The Aster produce large clusters of delicate daisy-like flowers in white, purple, lavender, pink or red.

Asters should be planted in moist, well-drained soil in full sun, but they will tolerate light shading.

Perennial: zones 4 through 9.


The marigold is a fast-growing annual. They grow as single or double flowers ranging in color from orange to bronze to red.

Marigolds they will grow in all zones. Marigolds require full sun and well-drained soil.



Coreopsis is a bright and colorful perennial that will last and last. Seed-eating birds love the seeds the coreopsis produces as the yellow blooms fade.

Coreopsis will work well in any type of border. Because of their long bloom time, they make great fillers or edgers.

Perennial:zones 3 through 9.


The cornflower (Bachelor's Button) is a drought tolerant annual. The upper half of the plant is multi-stemmed, producing many flowers. Leaves are covered with small white hairs causing the plant to have a blue-gray appearance.
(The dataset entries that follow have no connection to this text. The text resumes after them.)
(** The search of [roundShortest].  All of [x], [lo], [hi] are
    numerators over the common denominator [den]; [j] is the decimal
    position tried. It yields the digits as a number and the position
    of its last digit. *)
Fixpoint shortest_loop (fuel : nat) (x lo hi den : Z) (inclusive : bool) (j : Z)
  : Z * Z :=
  match fuel with
  | O => (0, 0)%Z
  | S f =>
    let up10 := (10 ^ Z.max 0 (- j))%Z in
    let dn10 := (10 ^ Z.max 0 j)%Z in
    let x' := (x * up10)%Z in
    let lo' := (lo * up10)%Z in
    let hi' := (hi * up10)%Z in
    let den' := (den * dn10)%Z in
    let q := (x' / den')%Z in
    let down := (q * den')%Z in
    let up := ((q + 1) * den')%Z in
    let okdown := (lo' <? down)%Z || (inclusive && (lo' =? down)%Z) in
    let okup := (up <? hi')%Z || (inclusive && (up =? hi')%Z) in
    let r := (x' - down)%Z in
    let round_up :=
      match (2 * r ?= den')%Z with
      | Gt => true
      | Lt => false
      | Eq => Z.odd q
      end in
    if okdown && okup then (if round_up then (q + 1, j) else (q, j))%Z
    else if okdown then (q, j)
    else if okup then ((q + 1)%Z, j)
    else shortest_loop f x lo hi den inclusive (j - 1)
  end.

Definition shortest (m : positive) (e : Z) : Z * Z :=
  let p := (2 ^ Z.max 0 (e - 2))%Z in
  let den := (2 ^ Z.max 0 (2 - e))%Z in
  let x := (4 * Z.pos m * p)%Z in
  let lo :=
    (if (Z.pos m =? 2 ^ 52)%Z && (-1074 <? e)%Z
     then (4 * Z.pos m - 1) * p else (4 * Z.pos m - 2) * p)%Z in
  let hi := ((4 * Z.pos m + 2) * p)%Z in
  let bits := (Z.log2 hi + 1 - Z.log2 den)%Z in
  let j := (bits * 30103 / 100000 + 1)%Z in
  let '(d, j') := shortest_loop 40 x lo hi den (Z.even (Z.pos m)) j in
  let d' := strip_zeros_fuel 400 d in
  (d', (j' + (Z.of_nat (String.length (Itoa_nat d)) - Z.of_nat (String.length (Itoa_nat d'))))%Z).

(** [%e] layout: one digit, the others after a point, the exponent
    with its sign and at least two digits. *)
Definition fmtE (neg : bool) (digs : string) (exp : Z) : string :=
  let sign := if neg then "-" else "" in
  let mant :=
    match digs with
    | EmptyString => "0"
    | String d EmptyString => String d EmptyString
    | String d r => String d (String "." r)
    end in
  let esign := if (exp <? 0)%Z then "-" else "+" in
  let ea := Z.abs exp in
  let edigs := if (ea <? 10)%Z then "0" +:+ Itoa_nat ea else Itoa_nat ea in
  sign +:+ mant +:+ "E" +:+ esign +:+ edigs.

Definition FormatFloat (f : float64) : string :=
  match f with
  | S754_nan => "NaN"
  | S754_infinity false => "+Inf"
  | S754_infinity true => "-Inf"
  | S754_zero s => fmtE s "" 0
  | S754_finite s m e =>
    let '(d, j) := shortest m e in
    let digs := Itoa_nat d in
    fmtE s digs (j + Z.of_nat (String.length digs) - 1)
  end.

End GoStrconv.

#[export] Instance go_strconv : Strconv :=
  {| ParseFloat := GoStrconv.ParseFloat; FormatFloat := GoStrconv.FormatFloat |}.

#[export] Instance go_strings : Strings :=
  {| ToLower := GoStrconv.lower |}.

(** ** A model of the Go library: encoding/json

    The text is first parsed as a whole, as [checkValid] does: a syntax
    error (a trailing comma, text after the value, a control character in
    a string, the empty input) leaves the destination untouched.  The
    value is then stored field by field: keys match field names without
    regard to letter case, unknown keys are skipped, a repeated key is
    stored again, [null] leaves a field as it is, and a value of the wrong
    kind is skipped and reported after the other fields are stored.
    Bytes above 127 pass through unchanged.  The error texts are summaries:
    none of the programs reads them. *)
Module GoJSON.
Import GoStrconv.

#[local] Unset Elimination Schemes.
Inductive json : Type :=
| JNull
| JBool (b : bool)
| JNum (lit : string)
| JStr (s : string)
| JArr (l : list json)
| JObj (l : list (string * json)).
#[local] Set Elimination Schemes.

Definition is_space (c : ascii) : bool :=
  (code c =? 32)%Z || (code c =? 9)%Z || (code c =? 13)%Z || (code c =? 10)%Z.

Fixpoint skip_space (s : string) : string :=
  match s with
  | String c r => if is_space c then skip_space r else s
  | EmptyString => s
  end.

Definition hex_val (c : ascii) : option Z :=
  let n := code c in
  if (48 <=? n)%Z && (n <=? 57)%Z then Some (n - 48)%Z
  else if (97 <=? n)%Z && (n <=? 102)%Z then Some (n - 87)%Z
  else if (65 <=? n)%Z && (n <=? 70)%Z then Some (n - 55)%Z
  else None.

(** [getu4]: the four hex digits after a backslash and the letter u. *)
Definition read_hex4 (s : string) : option (Z * string) :=
  match s with
  | String a (String b (String c (String d r))) =>
    match hex_val a, hex_val b, hex_val c, hex_val d with
    | Some x, Some y, Some z, Some w => Some ((((x * 16 + y) * 16 + z) * 16 + w)%Z, r)
    | _, _, _, _ => None
    end
  | _ => None
  end.

(** [utf8.EncodeRune]. *)
Definition utf8 (r : Z) : string :=
  if (r <? 128)%Z then str1 r
  else if (r <? 2048)%Z
  then str1 (192 + r / 64) +:+ str1 (128 + r mod 64)
  else if (r <? 65536)%Z
  then str1 (224 + r / 4096) +:+ str1 (128 + (r / 64) mod 64) +:+ str1 (128 + r mod 64)
  else str1 (240 + r / 262144) +:+ str1 (128 + (r / 4096) mod 64)
         +:+ str1 (128 + (r / 64) mod 64) +:+ str1 (128 + r mod 64).

Definition is_surrogate (r : Z) : bool := (55296 <=? r)%Z && (r <? 57344)%Z.
Definition replacement : Z := 65533.

(** [utf16.DecodeRune]. *)
Definition decode_pair (r1 r2 : Z) : Z :=
  if (55296 <=? r1)%Z && (r1 <? 56320)%Z && (56320 <=? r2)%Z && (r2 <? 57344)%Z
  then ((r1 - 55296) * 1024 + (r2 - 56320) + 65536)%Z
  else replacement.

Definition simple_escape (c : ascii) : option ascii :=
  if Ascii.eqb c dquote then Some dquote
  else if Ascii.eqb c "\" then Some "\"%char
  else if Ascii.eqb c "/" then Some "/"%char
  else if Ascii.eqb c "b" then Some (chr 8)
  else if Ascii.eqb c "f" then Some (chr 12)
  else if Ascii.eqb c "n" then Some (chr 10)
  else if Ascii.eqb c "r" then Some (chr 13)
  else if Ascii.eqb c "t" then Some (chr 9)
  else None.

Definition prepend (p : string) (r : option (string * string))
  : option (string * string) :=
  match r with
  | Some (s, rest) => Some (p +:+ s, rest)
  | None => None
  end.

(** The body of a string literal after its opening quote: the unquoted
    text and what follows the closing quote. *)
Fixpoint scan_string (fuel : nat) (s : string) : option (string * string) :=
  match fuel with
  | O => None
  | S f =>
    match s with
    | EmptyString => None
    | String c r =>
      if Ascii.eqb c dquote then Some (EmptyString, r)
      else if Ascii.eqb c "\"
      then match r with
           | EmptyString => None
           | String e r' =>
             if Ascii.eqb e "u"
             then match read_hex4 r' with
                  | None => None
                  | Some (rr, r'') =>
                    if is_surrogate rr
                    then
                      match r'' with
                      | String "\" (String "u" r3) =>
                        match read_hex4 r3 with
                        | Some (rr1, r4) =>
                          if (decode_pair rr rr1 =? replacement)%Z
                          then prepend (utf8 replacement) (scan_string f r'')
                          else prepend (utf8 (decode_pair rr rr1)) (scan_string f r4)
                        | None => prepend (utf8 replacement) (scan_string f r'')
                        end
                      | _ => prepend (utf8 replacement) (scan_string f r'')
                      end
                    else prepend (utf8 rr) (scan_string f r'')
                  end
             else match simple_escape e with
                  | Some ch => prepend (String ch EmptyString) (scan_string f r')
                  | None => None
                  end
           end
      else if (code c <? 32)%Z then None
      else prepend (String c EmptyString) (scan_string f r)
    end
  end.

Fixpoint take_digits (s : string) : string * string :=
  match s with
  | String c r =>
    if is_digit c
    then let '(d, rest) := take_digits r in (String c d, rest)
    else (EmptyString, s)
  | EmptyString => (EmptyString, s)
  end.

(** A number literal: its text and what follows it. *)
Definition scan_number (s : string) : option (string * string) :=
  let '(sign, r) :=
    match s with
    | String "-" r => ("-", r)
    | _ => ("", s)
    end in
  match r with
  | String c r1 =>
    if is_digit c
    then
      let '(int, r2) :=
        if Ascii.eqb c "0" then ("0", r1) else take_digits r in
      let frac :=
        match r2 with
        | String "." r3 =>
          match take_digits r3 with
          | (EmptyString, _) => None
          | (d, r4) => Some ("." +:+ d, r4)
          end
        | _ => Some ("", r2)
        end in
      match frac with
      | None => None
      | Some (fr, r5) =>
        match r5 with
        | String e r6 =>
          if Ascii.eqb (lower_ascii e) "e"
          then
            let '(es, r7) :=
              match r6 with
              | String "+" r' => ("+", r')
              | String "-" r' => ("-", r')
              | _ => ("", r6)
              end in
            match take_digits r7 with
            | (EmptyString, _) => None
            | (d, r8) => Some (sign +:+ int +:+ fr +:+ String e es +:+ d, r8)
            end
          else Some (sign +:+ int +:+ fr, r5)
        | EmptyString => Some (sign +:+ int +:+ fr, r5)
        end
      end
    else None
  | EmptyString => None
  end.

Fixpoint strip_prefix (p s : string) : option string :=
  match p, s with
  | EmptyString, _ => Some s
  | String a p', String b s' => if Ascii.eqb a b then strip_prefix p' s' else None
  | _, _ => None
  end.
The original flower color is blue, but it is now available in white, pink and red. The cornflower prefers full sun and grows in various soil types.

Perennial: zones 4 through 9.


Cosmos are annuals that produce daisy-like flowers in shades of crimson, rose, pink and white with yellow centers up to 3 1/2" across. They will bloom all summer.

Cosmos prefer full sun, regular water and well-drained soil. Deadhead flowers for repeat bloom. Their size at maturity is 3 to 6 feet tall and 18 inches across.



The Larkspur is an annual that looks identical to perennial delphiniums. They have tall beautiful spikes with petaled flowers. They come in a variety of shades of blue, purple, lilac, white, rose and pink.

They are said to grow about three feet high. Plant them at the back of your garden, use them as a border or grow them along a fence.



Portulaca or moss rose is an annual that produces flowers in bright reds, oranges, yellows, purples and pinks with green, succulent leaves. Portulaca grows 4 to 8 inches tall and spreads up to 2 feet, making it a great ground cover.


Purple Coneflower

Purple Coneflower is easy to grow, blooms across a long season and has beautiful flowers. It is a native perennial and attractive to birds, if allowed to go to seed late in summer. The purple coneflower is perfect for attracting birds and butterflies.

Goldfinches love this plant in late summer as long as the gardener can refrain from deadheading after mid-July. The purple coneflower requires full sun and well-drained garden soil rich in organic matter.

Perennial: zones 4 through 9.


The sunflower is the perfect annual for attracting birds. Watching birds feed from the mature flowers can be really special. It may be stating the obvious, but sunflowers love the sun. Sunflowers grow in almost any type of soil.

Choose soil that's rich and well drained, but if you don't have that kind of soil, add peat moss or other humus and mix thoroughly before planting. You can save some of your sunflowers for winter by putting a paper grocery sack over the seed head and tying it around the stem.



Zinnias are old-fashioned easy to grow annuals. The birds are attracted to their brilliant colors.

This annual takes off if planted directly in the ground or started in flats.

Zinnias will attract many wild birds including hummingbirds and Goldfinches.


I truly enjoy watching wild birds feeding from my bird feeders. But there is something special about attracting birds into my garden with flowers. Seeing birds feeding in a more natural setting,like a patch of zinnias, is really special.